Germany is to investigate whether a SKr2 billion (€221 million) public investment package unveiled by the Swedish government on Tuesday constitutes illegal state aid to General Motors, in the latest stage of the tussle between the two governments over job cuts, the Financial Times (FT) reported.

The German economics ministry reportedly said Berlin wanted to ensure the planned investments in road and rail links between the GM-owned Saab plant in Trollhättan and the port city of Gothenburg on Sweden's west coast, "did not contravene European competition law".
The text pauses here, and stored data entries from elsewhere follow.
(** [save(self, fname=None)]; the three classes have the same body.
    After the first [if], [fname] is a path, or None when it was taken
    from an unset [self.save_path]. *)
Definition save (self : adapter) (fname : option string) : M unit :=
  fname' <~
    (if falsy fname then ret (save_path self)
     else p <~ Path_resolve_m (default EmptyString fname) ; ret (Some p)) ;
  match fname' with
  | None => raise (AttributeError "'NoneType' object has no attribute 'parent'")
  | Some p =>
      d <~ is_dir_m (parent p) ;
      if negb d then raise (ConfigError "Provided save path is incorrect!")
      else
        exec log_info ("[saving model to " +:+ path_str p +:+ "]") ;
        joblib_dump_m (model self) p
  end.

(** [load(self)]; the three classes differ in the estimator they
    construct and in the name they print. *)
Definition load (self : adapter) : M adapter :=
  match load_path self with
  | Some p =>
      e <~ exists_m p ;
      if e then
        exec log_info ("[initializing `" +:+ class_name (cls self) +:+ "` from saved]") ;
        m <~ joblib_load_m p ;
        ret (set_model self m)
      else
        exec log_warning ("initializing `" +:+ scratch_name (cls self) +:+ "` from scratch") ;
        m <~ new_object (default_estimator (cls self)) ;
        ret (set_model self (Some m))
  | None =>
      exec log_warning ("No `load_path` is provided for " +:+ class_name (cls self)) ;
      m <~ new_object (default_estimator (cls self)) ;
      ret (set_model self (Some m))
  end.

(** [__call__(self, q_vect)]. *)
Definition call (self : adapter) (q_vect : features) : M predictions :=
  answers <~ model_predict (model self) q_vect ;
  ret answers.

(** [__init__(self, **kwargs)], given what [super().__init__] does.
    [kwargs.get(k, None)] is the lookup [kwargs !! k]. *)
Definition init (Estimator_init : option pyobject -> option pyobject ->
                                  option pyobject -> M base_attrs)
    (c : variant) (kwargs : gmap string pyobject) : M adapter :=
  let save_path := kwargs !! "save_path" in
  let load_path := kwargs !! "load_path" in
  let mode := kwargs !! "mode" in
  b <~ Estimator_init save_path load_path mode ;
  let self := mkAdapter c (base_save_path b) (base_load_path b) (base_mode b) None in
  load self.

End Adapter.

(** ** Notions the properties are stated with *)

Section Notions.
Context `{P : Platform}.

(** The path [save] checks and writes: [self.save_path] when [fname] is
    falsy (None then, if it is unset), else [Path(fname).resolve()]. *)
Definition save_target (self : adapter) (fname : option string) (f : FS)
    : option (lib_error + path) :=
  if falsy fname then inr <$> save_path self
  else Some (Path_resolve (default EmptyString fname) f).

(** Every object that was there is still there, with the same state. *)
Definition objects_preserved (w w' : World) : Prop :=
  forall (l : loc) (e : estimator), heap w !! l = Some e -> heap w' !! l = Some e.

(** Two pickled values that [predict] cannot tell apart. *)
Definition same_predictions (v v' : option estimator) : Prop :=
  forall q : features, predict_value v q = predict_value v' q.

(** What is assumed of joblib for the round trip: a [dump] that returns
    leaves a file that [load] unpickles to a value behaving the same. *)
Class JoblibRoundTrip : Prop := {
  dump_exists : forall v p f f',
    joblib_dump v p f = (None, f') -> path_exists p f' = true;
  dump_load : forall v p f f',
    joblib_dump v p f = (None, f') ->
    exists v', joblib_load p f' = inr v' /\ same_predictions v v';
}.

(** [self.model] is None or refers to an object of the heap. *)
Definition handle_valid (self : adapter) (w : World) : Prop :=
  forall l : loc, model self = Some l -> is_Some (heap w !! l).

(** [X] is what the stacking step of [fit] makes of the batch [x]. *)
Definition stacked (x : list sample) (X : features) : Prop :=
  match x with
  | SCsr _ :: _ => exists Xs, sp_vstack x = inr Xs /\ X = XSparse Xs
  | SNd _ :: _ => exists Xd, np_vstack x = inr Xd /\ X = XDense Xd
  | _ => False
  end.

(** The artifact at [p] is in [f'] what it was in [f]. *)
Definition artifact_kept (p : path) (f f' : FS) : Prop :=
  path_exists p f' = path_exists p f /\ joblib_load p f' = joblib_load p f.

End Notions.

(** ** A reference platform

    A small executable instance of [Platform], to run the methods on
    concrete inputs: matrices are lists of rows, an estimator remembers
    its training rows, the file system lists absolute paths with the
    directory or pickled file at each. *)
Module Ref.

Definition row := list Z.

Record est := mkEst {
  algo : variant;
  trained : option (list (row * Z));
}.

Inductive node :=
| Dir
| File (pickled : option est).

#[global] Instance est_eq_dec : EqDecision est.
Proof. solve_decision. Defined.
#[global] Instance node_eq_dec : EqDecision node.
Proof. solve_decision. Defined.

(** Rows of a batch whose samples are all of one class. *)
Fixpoint csr_rows (xs : list (sample_of (list row) (list row) string))
    : option (list row) :=
  match xs with
  | [] => Some []
  | SCsr m :: r => (fun t => (m ++ t)%list) <$> csr_rows r
  | _ :: _ => None
  end.

Fixpoint nd_rows (xs : list (sample_of (list row) (list row) string))
    : option (list row) :=
  match xs with
  | [] => Some []
  | SNd a :: r => (fun t => (a ++ t)%list) <$> nd_rows r
  | _ :: _ => None
  end.

Definition stack (rows : option (list row)) : string + list row :=
  match rows with
  | Some t => inr t
  | None => inl "ValueError: blocks of different kinds"
  end.

Definition rows_of (X : features_of (list row) (list row)) : list row :=
  match X with
  | XSparse m => m
  | XDense a => a
  end.

(** Fitting remembers the rows with their labels; a random forest also
    draws from the generator. *)
Definition ref_fit (e : est) (X : features_of (list row) (list row))
    (y : list Z) (g : nat) : option string * est * nat :=
  if bool_decide (length (rows_of X) = length y) then
    (None, mkEst (algo e) (Some (zip (rows_of X) y)),
     match algo e with RandomForest => S g | _ => g end)
  else (Some "ValueError: inconsistent numbers of samples", e, g).

Fixpoint recall (t : list (row * Z)) (r : row) : Z :=
  match t with
  | [] => 0%Z
  | (r', c) :: t' => if bool_decide (r' = r) then c else recall t' r
  end.

Definition ref_predict (e : est) (q : features_of (list row) (list row))
    : string + list Z :=
  match trained e with
  | Some t => inr (recall t <$> rows_of q)
  | None => inl "NotFittedError"
  end.

(** Paths are the lists of their components under the root; a name is
    resolved in the working directory [/work].  The file system lists
    its entries, the latest written first; the root is always there. *)
Definition tree : Type := list (list string * node).

Fixpoint entry (p : list string) (f : tree) : option node :=
  match f with
  | [] => None
  | (q, n) :: f' => if bool_decide (q = p) then Some n else entry p f'
  end.

Definition ref_resolve (s : string) (f : tree) : string + list string :=
  inr ["work"; s].

Definition ref_str (p : list string) : string :=
  foldr (fun c s => "/" +:+ c +:+ s) EmptyString p.

Definition ref_is_dir (p : list string) (f : tree) : bool :=
  match entry p f with
  | Some Dir => true
  | Some (File _) => false
  | None => bool_decide (p = [])
  end.

Definition ref_exists (p : list string) (f : tree) : bool :=
  match entry p f with
  | Some _ => true
  | None => bool_decide (p = [])
  end.

Definition ref_dump (v : option est) (p : list string) (f : tree)
    : option string * tree :=
  if ref_is_dir p f then (Some "IsADirectoryError", f)
  else (None, (p, File v) :: f).

Definition ref_load (p : list string) (f : tree) : string + option est :=
  match entry p f with
  | Some (File v) => inr v
  | _ => inl "OSError: not a pickled file"
  end.

#[global] Instance platform : Platform := {|
  csr_matrix := list row;
  ndarray := list row;
  pyobject := string;
  spmatrix := list row;
  label := Z;
  predictions := list Z;
  estimator := est;
  path := list string;
  FS := tree;
  RNG := nat;
  lib_error := string;
  sp_vstack xs := stack (csr_rows xs);
  np_vstack xs := stack (nd_rows xs);
  LogisticRegression := mkEst LogReg None;
  LinearSVC := mkEst Svm None;
  RandomForestClassifier := mkEst RandomForest None;
  est_fit := ref_fit;
  est_predict := ref_predict;
  Path_resolve := ref_resolve;
  parent := @removelast string;
  is_dir := ref_is_dir;
  path_exists := ref_exists;
  path_str := ref_str;
  joblib_dump := ref_dump;
  joblib_load := ref_load;
|}.

(** Modelled from the spec: [Estimator.__init__], the constructor of the
    base class, which is not in this file.  The spec has it supply
    [save_path], [load_path] and the mode to the adapter; here it stores
    them as given, a path argument being a name in [/work]. *)
Definition Estimator_init (save_path load_path mode : option string)
    : M base_attrs :=
  ret (mkBase ((fun s => ["work"; s]) <$> save_path)
              ((fun s => ["work"; s]) <$> load_path) mode).

(** A run: in a world with the directory [/work], a LogReg adapter is
    constructed with no paths ([world1]), fitted on four samples of two
    features ([world2]) and saved as [model.pkl] ([world3]). *)
Definition work_dir : tree := [(["work"], Dir)].

Definition world0 : World := mkWorld [] work_dir 0 [].

Definition adapter0 : adapter := mkAdapter LogReg None None None (Some 0).

Definition no_path_warning : level * string :=
  (WARNING, "No `load_path` is provided for LogReg").

Definition world1 : World :=
  mkWorld [mkEst LogReg None] work_dir 0 [no_path_warning].

Definition batch : list sample :=
  [SNd [[1; 0]]; SNd [[0; 1]]; SNd [[1; 1]]; SNd [[0; 0]]]%Z.

Definition labels : list Z := [0; 1; 0; 1]%Z.

Definition fitted : est :=
  mkEst LogReg (Some [([1; 0], 0); ([0; 1], 1); ([1; 1], 0); ([0; 0], 1)]%Z).

Definition world2 : World :=
  mkWorld [fitted] work_dir 0 [no_path_warning].

Definition world3 : World :=
  mkWorld [fitted] ((["work"; "model.pkl"], File (Some fitted)) :: work_dir) 0
    [no_path_warning; (INFO, "[saving model to /work/model.pkl]")].

(** An adapter whose [save_path] lies in a directory that is not there. *)
Definition adapter_astray : adapter :=
  mkAdapter Svm (Some ["nowhere"; "model.pkl"]) (Some ["nowhere"; "model.pkl"])
    None (Some 0).

(** A new adapter that is to load from [/work/model.pkl]. *)
Definition adapter_loading : adapter :=
  mkAdapter RandomForest None (Some ["work"; "model.pkl"]) None None.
The FT said that the governments in Berlin and Stockholm have been fighting to preserve jobs in their respective automotive industries since GM said last month it would axe 12,000 of its 62,000 European workforce. The bulk of the cuts will hit Adam Opel, its German brand, based in Rüsselsheim. GM has also asked the Trollhättan and Rüsselsheim plants to bid for the right to assemble mid-sized models for both brands starting in 2008, forcing not only the respective managements - who had until midnight on Monday to submit bids - but also the governments into a 'beauty contest'.

The Swedish government's announcement followed the disclosure by Germany that it had offered GM its own incentives to boost the appeal of Rüsselsheim, the Financial Times said.

The paper noted that Berlin and Stockholm have insisted they would not contravene the EU ban on state aid to companies but GM's move coincides with a rising interest in "active" industrial policy, interventionism and national champions among European leaders. To enhance the appeal of Rüsselsheim, Berlin has offered to co-finance workers' training using the Federal Labour Agency, which experts reportedly said was equivalent to aid.

The FT added that the German government also intends to support Opel in price negotiations with its electricity whose prices are much higher than those in Sweden.

The paper noted that the German government has kept a tight lid on its negotiations with GM, only publicising its incentives after opposition criticism that it was not doing enough for jobs.

Meanwhile, the FT added, Stockholm has taken a more public approach with Göran Persson, the Swedish prime minister, making a highly publicised visit to GM's European headquarters in Zurich.

According to the Financial Times, Thomas Ostros, Swedish industry minister, insisted that the planned spending was not state aid, but part of an investment package for the region of Götaland.